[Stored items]
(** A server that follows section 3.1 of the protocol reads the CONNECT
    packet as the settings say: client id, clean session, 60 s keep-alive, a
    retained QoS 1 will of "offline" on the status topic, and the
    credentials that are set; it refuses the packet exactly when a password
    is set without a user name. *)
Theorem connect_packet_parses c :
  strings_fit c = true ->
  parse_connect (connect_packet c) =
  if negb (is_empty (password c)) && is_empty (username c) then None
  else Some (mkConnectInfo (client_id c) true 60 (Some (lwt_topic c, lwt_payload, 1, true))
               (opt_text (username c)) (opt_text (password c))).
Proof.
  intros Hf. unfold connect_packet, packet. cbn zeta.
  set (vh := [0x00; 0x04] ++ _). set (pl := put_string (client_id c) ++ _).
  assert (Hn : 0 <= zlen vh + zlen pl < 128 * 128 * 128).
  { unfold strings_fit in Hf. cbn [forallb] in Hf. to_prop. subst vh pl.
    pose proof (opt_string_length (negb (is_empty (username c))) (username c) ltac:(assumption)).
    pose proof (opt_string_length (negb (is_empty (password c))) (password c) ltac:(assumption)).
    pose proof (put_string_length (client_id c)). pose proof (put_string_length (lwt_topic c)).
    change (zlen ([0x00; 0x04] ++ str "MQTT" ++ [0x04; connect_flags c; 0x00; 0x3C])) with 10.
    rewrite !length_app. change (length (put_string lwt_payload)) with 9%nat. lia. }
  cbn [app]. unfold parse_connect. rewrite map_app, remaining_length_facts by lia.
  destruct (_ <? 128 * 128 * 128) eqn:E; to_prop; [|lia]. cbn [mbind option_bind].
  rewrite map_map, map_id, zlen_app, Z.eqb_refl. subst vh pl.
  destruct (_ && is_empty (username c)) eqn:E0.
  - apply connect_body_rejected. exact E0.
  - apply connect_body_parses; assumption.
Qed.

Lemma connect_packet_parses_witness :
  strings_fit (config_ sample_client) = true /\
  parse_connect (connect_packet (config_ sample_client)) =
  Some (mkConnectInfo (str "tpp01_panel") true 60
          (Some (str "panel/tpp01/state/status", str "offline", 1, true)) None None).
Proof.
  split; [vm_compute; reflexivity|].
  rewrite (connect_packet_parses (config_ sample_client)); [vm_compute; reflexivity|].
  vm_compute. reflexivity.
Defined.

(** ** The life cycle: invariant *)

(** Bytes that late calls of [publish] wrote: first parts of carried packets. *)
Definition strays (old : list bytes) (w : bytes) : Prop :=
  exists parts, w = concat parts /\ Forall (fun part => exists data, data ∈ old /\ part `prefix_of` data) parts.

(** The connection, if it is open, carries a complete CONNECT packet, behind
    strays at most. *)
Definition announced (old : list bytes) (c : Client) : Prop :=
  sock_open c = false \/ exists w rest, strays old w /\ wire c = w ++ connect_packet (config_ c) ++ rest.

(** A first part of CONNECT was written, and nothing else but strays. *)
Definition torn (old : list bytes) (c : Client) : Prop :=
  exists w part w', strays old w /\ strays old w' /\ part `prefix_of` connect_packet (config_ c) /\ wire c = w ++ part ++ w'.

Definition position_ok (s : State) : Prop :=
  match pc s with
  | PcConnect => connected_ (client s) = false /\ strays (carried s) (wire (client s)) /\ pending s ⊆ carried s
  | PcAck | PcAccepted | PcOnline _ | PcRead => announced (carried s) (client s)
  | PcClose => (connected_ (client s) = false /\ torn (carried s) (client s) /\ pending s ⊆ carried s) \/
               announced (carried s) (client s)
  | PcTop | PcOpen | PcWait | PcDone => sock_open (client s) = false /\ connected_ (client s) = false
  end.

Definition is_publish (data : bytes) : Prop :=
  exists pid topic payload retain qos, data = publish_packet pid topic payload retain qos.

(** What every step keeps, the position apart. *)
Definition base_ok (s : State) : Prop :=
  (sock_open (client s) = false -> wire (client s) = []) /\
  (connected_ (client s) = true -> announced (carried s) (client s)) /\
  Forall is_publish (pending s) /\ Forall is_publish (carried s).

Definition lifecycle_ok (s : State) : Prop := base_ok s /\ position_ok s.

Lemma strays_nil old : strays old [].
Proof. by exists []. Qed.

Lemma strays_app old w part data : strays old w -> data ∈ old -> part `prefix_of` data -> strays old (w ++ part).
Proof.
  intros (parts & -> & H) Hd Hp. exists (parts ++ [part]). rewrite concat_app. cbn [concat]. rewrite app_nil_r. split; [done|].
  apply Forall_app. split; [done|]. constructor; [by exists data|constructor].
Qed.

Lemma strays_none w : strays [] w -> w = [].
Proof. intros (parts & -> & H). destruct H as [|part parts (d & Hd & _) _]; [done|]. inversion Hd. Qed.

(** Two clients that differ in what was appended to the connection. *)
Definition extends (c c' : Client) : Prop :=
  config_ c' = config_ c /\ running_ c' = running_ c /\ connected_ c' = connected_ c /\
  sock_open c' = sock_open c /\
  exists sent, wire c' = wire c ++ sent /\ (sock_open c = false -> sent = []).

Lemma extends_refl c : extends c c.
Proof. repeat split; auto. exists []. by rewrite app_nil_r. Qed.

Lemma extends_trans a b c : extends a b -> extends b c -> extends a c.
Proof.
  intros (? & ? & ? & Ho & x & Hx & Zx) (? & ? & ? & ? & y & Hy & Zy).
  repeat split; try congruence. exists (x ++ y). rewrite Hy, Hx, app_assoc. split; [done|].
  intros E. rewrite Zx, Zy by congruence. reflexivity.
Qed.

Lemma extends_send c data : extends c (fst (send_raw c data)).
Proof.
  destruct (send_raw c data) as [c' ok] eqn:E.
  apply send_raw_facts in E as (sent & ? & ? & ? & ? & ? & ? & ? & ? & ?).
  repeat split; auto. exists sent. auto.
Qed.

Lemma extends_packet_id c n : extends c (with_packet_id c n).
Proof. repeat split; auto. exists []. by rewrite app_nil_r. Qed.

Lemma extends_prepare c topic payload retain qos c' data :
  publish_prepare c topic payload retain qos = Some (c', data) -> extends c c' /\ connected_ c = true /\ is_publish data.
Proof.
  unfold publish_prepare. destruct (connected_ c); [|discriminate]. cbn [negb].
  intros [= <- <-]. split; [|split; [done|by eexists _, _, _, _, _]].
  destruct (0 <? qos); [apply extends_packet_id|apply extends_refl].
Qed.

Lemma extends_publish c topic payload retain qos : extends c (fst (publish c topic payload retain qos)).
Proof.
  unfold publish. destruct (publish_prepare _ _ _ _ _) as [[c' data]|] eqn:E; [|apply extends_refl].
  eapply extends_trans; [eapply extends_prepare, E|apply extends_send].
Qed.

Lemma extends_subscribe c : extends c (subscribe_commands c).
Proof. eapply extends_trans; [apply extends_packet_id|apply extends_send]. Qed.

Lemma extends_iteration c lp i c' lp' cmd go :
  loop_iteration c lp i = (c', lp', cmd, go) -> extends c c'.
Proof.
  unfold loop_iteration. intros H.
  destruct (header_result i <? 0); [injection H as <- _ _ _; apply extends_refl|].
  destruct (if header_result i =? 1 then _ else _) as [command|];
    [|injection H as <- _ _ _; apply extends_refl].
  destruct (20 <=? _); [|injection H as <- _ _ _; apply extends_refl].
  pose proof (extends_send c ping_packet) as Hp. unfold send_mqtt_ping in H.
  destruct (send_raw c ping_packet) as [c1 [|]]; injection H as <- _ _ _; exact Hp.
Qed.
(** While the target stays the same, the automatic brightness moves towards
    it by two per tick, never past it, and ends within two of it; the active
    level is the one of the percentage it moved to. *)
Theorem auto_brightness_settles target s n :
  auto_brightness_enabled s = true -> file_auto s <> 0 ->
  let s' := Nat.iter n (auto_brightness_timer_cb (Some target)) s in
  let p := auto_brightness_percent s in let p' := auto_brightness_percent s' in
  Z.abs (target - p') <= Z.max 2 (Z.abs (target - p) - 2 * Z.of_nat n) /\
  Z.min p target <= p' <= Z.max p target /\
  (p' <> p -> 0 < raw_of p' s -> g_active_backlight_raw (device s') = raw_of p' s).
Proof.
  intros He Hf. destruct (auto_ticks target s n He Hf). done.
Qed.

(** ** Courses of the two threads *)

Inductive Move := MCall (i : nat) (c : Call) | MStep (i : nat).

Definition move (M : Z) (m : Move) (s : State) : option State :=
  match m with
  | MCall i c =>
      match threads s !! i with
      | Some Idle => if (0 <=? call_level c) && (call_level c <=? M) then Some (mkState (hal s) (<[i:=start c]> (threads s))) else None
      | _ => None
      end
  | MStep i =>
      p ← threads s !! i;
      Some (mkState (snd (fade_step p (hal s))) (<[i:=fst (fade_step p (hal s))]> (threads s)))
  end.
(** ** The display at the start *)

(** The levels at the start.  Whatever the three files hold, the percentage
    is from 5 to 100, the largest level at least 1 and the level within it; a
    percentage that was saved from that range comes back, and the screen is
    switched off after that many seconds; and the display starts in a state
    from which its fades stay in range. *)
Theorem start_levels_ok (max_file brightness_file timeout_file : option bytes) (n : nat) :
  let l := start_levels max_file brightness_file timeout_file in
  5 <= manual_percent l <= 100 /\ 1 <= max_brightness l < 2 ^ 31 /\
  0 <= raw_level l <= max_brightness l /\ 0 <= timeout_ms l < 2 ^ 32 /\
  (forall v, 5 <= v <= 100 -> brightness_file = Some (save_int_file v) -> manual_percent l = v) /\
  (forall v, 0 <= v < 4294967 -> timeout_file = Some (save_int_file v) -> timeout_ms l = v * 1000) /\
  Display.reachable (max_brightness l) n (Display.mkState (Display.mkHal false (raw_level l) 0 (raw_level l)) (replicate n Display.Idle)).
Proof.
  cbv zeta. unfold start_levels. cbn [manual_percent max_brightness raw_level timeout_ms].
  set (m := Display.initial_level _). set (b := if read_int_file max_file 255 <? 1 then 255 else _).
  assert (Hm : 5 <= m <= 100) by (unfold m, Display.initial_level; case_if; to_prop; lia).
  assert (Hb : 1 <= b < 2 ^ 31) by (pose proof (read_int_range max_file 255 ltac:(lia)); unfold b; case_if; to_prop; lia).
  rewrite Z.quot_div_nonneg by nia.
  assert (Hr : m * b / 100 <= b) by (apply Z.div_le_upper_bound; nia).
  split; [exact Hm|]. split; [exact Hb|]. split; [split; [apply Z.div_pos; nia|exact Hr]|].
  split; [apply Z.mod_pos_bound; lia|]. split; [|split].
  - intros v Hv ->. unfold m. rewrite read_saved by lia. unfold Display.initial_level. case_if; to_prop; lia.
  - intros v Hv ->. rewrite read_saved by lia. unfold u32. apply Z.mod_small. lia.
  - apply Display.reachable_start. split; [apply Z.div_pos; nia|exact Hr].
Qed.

**Work to complete**
Return only the lines above that run from the opening line through the line containing "retained QoS 1", exactly as written.

**The answer**
(** A server that follows section 3.1 of the protocol reads the CONNECT
    packet as the settings say: client id, clean session, 60 s keep-alive, a
    retained QoS 1 will of "offline" on the status topic, and the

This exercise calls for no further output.